By the late 1960s the Conservatives had fallen to 1.1 million members but held steady until the early 1990s. From 1 million members just prior to Thatcher’s ousting in 1990 membership had halved to 500,000 in 1992.

But even these figures now look like some halcyon age of mass participation. By 2010 Conservative party membership had slumped to 177,000 while Labour was enjoying a “surge” in membership to 60,000 – a disappointing crowd at Old Trafford. No wonder that Britain’s political parties now find themselves in the position of a busted bank or bankrupt car company.

In the absence of membership fees the effect has been a reliance on ever fewer donors giving ever more money. Lord Ashcroft kept the Conservatives going almost single handed in the wilderness years after 1997. Labour, out of power and drifting to the left, holds little appeal for those with bulging wallets; Labour received just 13 private donations in the year from September 2010. Labour is now reliant on the trade unions (who themselves represent just a fraction of the workforce they used to) for over 80 percent of its funding.

The politicians’ ever greater flattery of their ever fewer donors is a nauseating sight and when it doesn’t cross the line into the criminal it certainly radiates a sleazy impression, as with Cameron’s latest kerfuffle.

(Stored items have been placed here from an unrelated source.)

(** * kobo2notion: a shallow embedding of [kobo2notion.py]

    The script copies the e-reader's SQLite file, reads the bookmark rows,
    publishes every row newer than the stored [delta_date] as a Notion page
    and writes the newest date back to [config.yaml].

    Conventions of the embedding:
    - a Python [str] is a [string]; [<], [>] on [str] is [String.ltb]
      (lexicographic, character by character, a proper prefix is smaller);
    - a value that may be [None] is an [option];
    - the file system is a finite map from paths to files;
    - effects (logging, HTTP, sleeping, files, the global [config]) are
      threaded through a state; an exception, [exit()] and a loop that has
      not finished within the given number of iterations are outcomes. *)

From Stdlib Require Import String Ascii List Arith NArith ZArith Lia DecimalString.
From stdpp Require Import base option gmap strings.

Local Open Scope string_scope.
Local Open Scope nat_scope.
Local Open Scope list_scope.

(** ** Python values used by the script *)

Module Py.

(** [s1 + s2] on [str]. *)
Fixpoint cat (s1 s2 : string) : string :=
  match s1 with
  | EmptyString => s2
  | String c s1' => String c (cat s1' s2)
  end.

(** [s1 > s2] on [str]. *)
Definition gt (s1 s2 : string) : bool := String.ltb s2 s1.

(** Truthiness of a [str]: only the empty string is false. *)
Definition truthy (s : string) : bool :=
  match s with EmptyString => false | String _ _ => true end.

The proposal for taxpayer funding of political parties is usually floated in the wake of such scandals. Perhaps because the threat of bankruptcy is very real for the Labour party (a rare example of politicians practising in private what they do in office) the demand for taxpayer funding has come loudest from the left. In the wake of Dinnergate, a Conservative scandal remember, the New Statesman carried articles by Labour MP Denis McShane and Mehdi Hasan arguing for taxpayer funding of political parties. As McShane put it, there is a need “for democracy to pay for democracy”

There is nothing of the sort. There is, instead, simply the desperate desire for members of failing enterprises like Britain’s major political parties to be bailed out. If you won’t give them your money voluntarily they will take it straight out of your paycheque.

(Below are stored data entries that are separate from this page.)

Lemma squash_true_ws w b :
  Forall (fun c => is_ws c = true) w -> squash true (w ++ b) = squash true b.
Proof.
  induction 1 as [|c w Hc _ IH]; simpl; [reflexivity|]. now rewrite Hc.
Qed.

Lemma squash_ws_block f w b :
  w <> [] -> Forall (fun c => is_ws c = true) w ->
  squash f (w ++ b) = (if f then [] else [" "%char]) ++ squash true b.
Proof.
  intros Hn H. destruct H as [|c w Hc Hw]; [contradiction|].
  simpl. rewrite Hc, (squash_true_ws _ Hw). now destruct f.
Qed.

Lemma squash_same_gaps a w1 w2 b : forall f,
  w1 <> [] -> w2 <> [] ->
  Forall (fun c => is_ws c = true) w1 ->
  Forall (fun c => is_ws c = true) w2 ->
  squash f (a ++ w1 ++ b) = squash f (a ++ w2 ++ b).
Proof.
  intros f N1 N2 H1 H2. revert f.
  induction a as [|c a IH]; intros f; simpl.
  - now rewrite !squash_ws_block.
  - destruct (is_ws c); [destruct f|]; now rewrite IH.
Qed.

(** X25.  Two examples in the same language whose codes differ only in one
    stretch of whitespace, non-empty in both, have the same hash: of the
    two, only the first survives deduplication. *)
Theorem hash_ignores_spacing (e1 e2 : UsageExample) (a w1 w2 b : str) :
  language e1 = language e2 ->
  code e1 = a ++ w1 ++ b ->
  code e2 = a ++ w2 ++ b ->
  w1 <> [] -> w2 <> [] ->
  Forall (fun c => is_ws c = true) w1 ->
  Forall (fun c => is_ws c = true) w2 ->
  hash_of e1 = hash_of e2 /\ deduplicateExamples [e1; e2] = [e1].
Proof.
  intros Hl C1 C2 N1 N2 H1 H2.
  assert (H : hash_of e1 = hash_of e2).
  { unfold hash_of. rewrite !normalizedCode_squash, Hl, C1, C2.
    now rewrite (squash_same_gaps a b false N1 N2 H1 H2). }
  split; [exact H|now apply dedup_pair].
Qed.

Lemma hash_ignores_ascii_case_witness :
  let e1 := {| title := lit "Usage"; description := None;
               code := lit "Import Foundation"; language := lit "swift" |} in
  let e2 := {| title := lit "Setup"; description := None;
               code := lit "import foundation"; language := lit "swift" |} in
  language e1 = language e2 /\
  map small_letter (code e1) = map small_letter (code e2) /\
  hash_of e1 = hash_of e2 /\ deduplicateExamples [e1; e2] = [e1].
Proof.
  intros e1 e2.
  assert (Hl : language e1 = language e2) by reflexivity.
  assert (Hc : map small_letter (code e1) = map small_letter (code e2))
    by (vm_compute; reflexivity).
  split; [exact Hl|]. split; [exact Hc|].
  exact (@hash_ignores_ascii_case e1 e2 Hl Hc).
Defined.

Lemma hash_ignores_spacing_witness :
  let a := lit "let x" in
  let b := lit "= 1" in
  let w1 := [" "%char] in
  let w2 := [" "%char; LF; " "%char] in
  let e1 := {| title := lit "Usage"; description := None;
               code := a ++ w1 ++ b; language := lit "swift" |} in
  let e2 := {| title := lit "Setup"; description := None;
               code := a ++ w2 ++ b; language := lit "swift" |} in
  language e1 = language e2 /\
  code e1 = a ++ w1 ++ b /\ code e2 = a ++ w2 ++ b /\
  w1 <> [] /\ w2 <> [] /\
  Forall (fun c => is_ws c = true) w1 /\
  Forall (fun c => is_ws c = true) w2 /\
  hash_of e1 = hash_of e2 /\ deduplicateExamples [e1; e2] = [e1].
Proof.
  intros a b w1 w2 e1 e2.
  assert (Hl : language e1 = language e2) by reflexivity.
  assert (C1 : code e1 = a ++ w1 ++ b) by reflexivity.
  assert (C2 : code e2 = a ++ w2 ++ b) by reflexivity.
  assert (N1 : w1 <> []) by discriminate.
  assert (N2 : w2 <> []) by discriminate.
  assert (H1 : Forall (fun c => is_ws c = true) w1)
    by (repeat constructor).
  assert (H2 : Forall (fun c => is_ws c = true) w2)
    by (repeat constructor).
  repeat (split; [assumption|]).
  exact (@hash_ignores_spacing e1 e2 a w1 w2 b Hl C1 C2 N1 N2 H1 H2).
Defined.

End ParserMore.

Hasan quoted the Independent’s Mary Ann Sieghart saying that “our government was being corrupted by shady donors” so we must introduce taxpayer funding. This idea, that because we cannot trust politicians to raise money honestly we must give it to them in taxes, is absurd. By that way of thinking we would ‘punish’ armed robbery by giving the robbers pensions for life.

The question few seem to ask is why this is happening. Why are our major political parties becoming so noxious that Labour, with a 10 point lead in the polls, can lose a safe seat to a sectarian bigot? Why do 72 percent of voters see the Conservative party as “out of touch”? Answer that and you have a solution to party funding which doesn’t involve taxing people more.

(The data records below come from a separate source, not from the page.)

(** * dn-02: the browser-facing denoise API and its React hook

    A shallow embedding of [src/denoise.ts], of [src/hooks/useAudioDenoiser.ts],
    of the handlers and the render function of the [AudioDenoiser] component
    and of the raw variant of [denoise].

    - JavaScript numbers are IEEE-754 binary64 values, taken from the
      standard library's executable specification [SpecFloat].
    - An [ArrayBuffer] is a list of bytes, a [Float32Array] a list of 4-byte
      cells; a [DataView] write is an in-place list update that throws a
      [RangeError] out of bounds.
    - An [async] function is a function of the outcomes of the operations it
      awaits; the external collaborators (engine loader, engine, platform
      audio decoder, microphone frames) are oracles collected in [Env].
    - The [denoise] namespace object, the promises it memoizes and the
      hook's refs are explicit state. *)

From Stdlib Require Import ZArith Lia List String Ascii Bool.
From Stdlib Require Import Floats.SpecFloat.
From stdpp Require Import base list gmap.

Open Scope Z_scope.

(** ** Errors and fallible code *)

(** A thrown JavaScript [Error]: only its [message] is observed by the code. *)
Record Error := MkError { message : string }.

There are long term secular trends. In terms of voting the decline can be attributed to some mixture of weakening class identification and growing disillusionment with both main parties’ inability to deliver on their grand promises. In terms of membership people join thing things less than they used to whether it’s political parties or the Dennis the Menace Fan Club.

But there’s another factor. Why should people give money to people who don’t like them? When Gordon Brown was overheard calling a lifelong Labour voter a “bigoted woman” just for asking some valid questions about immigration he revealed more than he knew. He revealed that the Labour party is run by a metropolitan elite which views its core voters in places like Rochdale as a bunch of unreformed hicks.

The same goes for the Conservatives. The strategy behind Team Cameron was that if they alienated enough of their core vote they would attract enough Guardian readers to more than make up for it. It failed. In the Telegraph Iain Martin wrote that “A fundamental miscalculation was the decision by this group to ape Mr Blair and define themselves in opposition to their party and their core supporters.” You can understand why Conservative party members might balk at giving money, or votes, to people who view them like this.

The truth is that both Labour and the Conservatives are run by people who don’t like Labour or Conservative voters very much. Those voters are entitled to keep their hands in their pockets and not have them picked by taxpayer funding.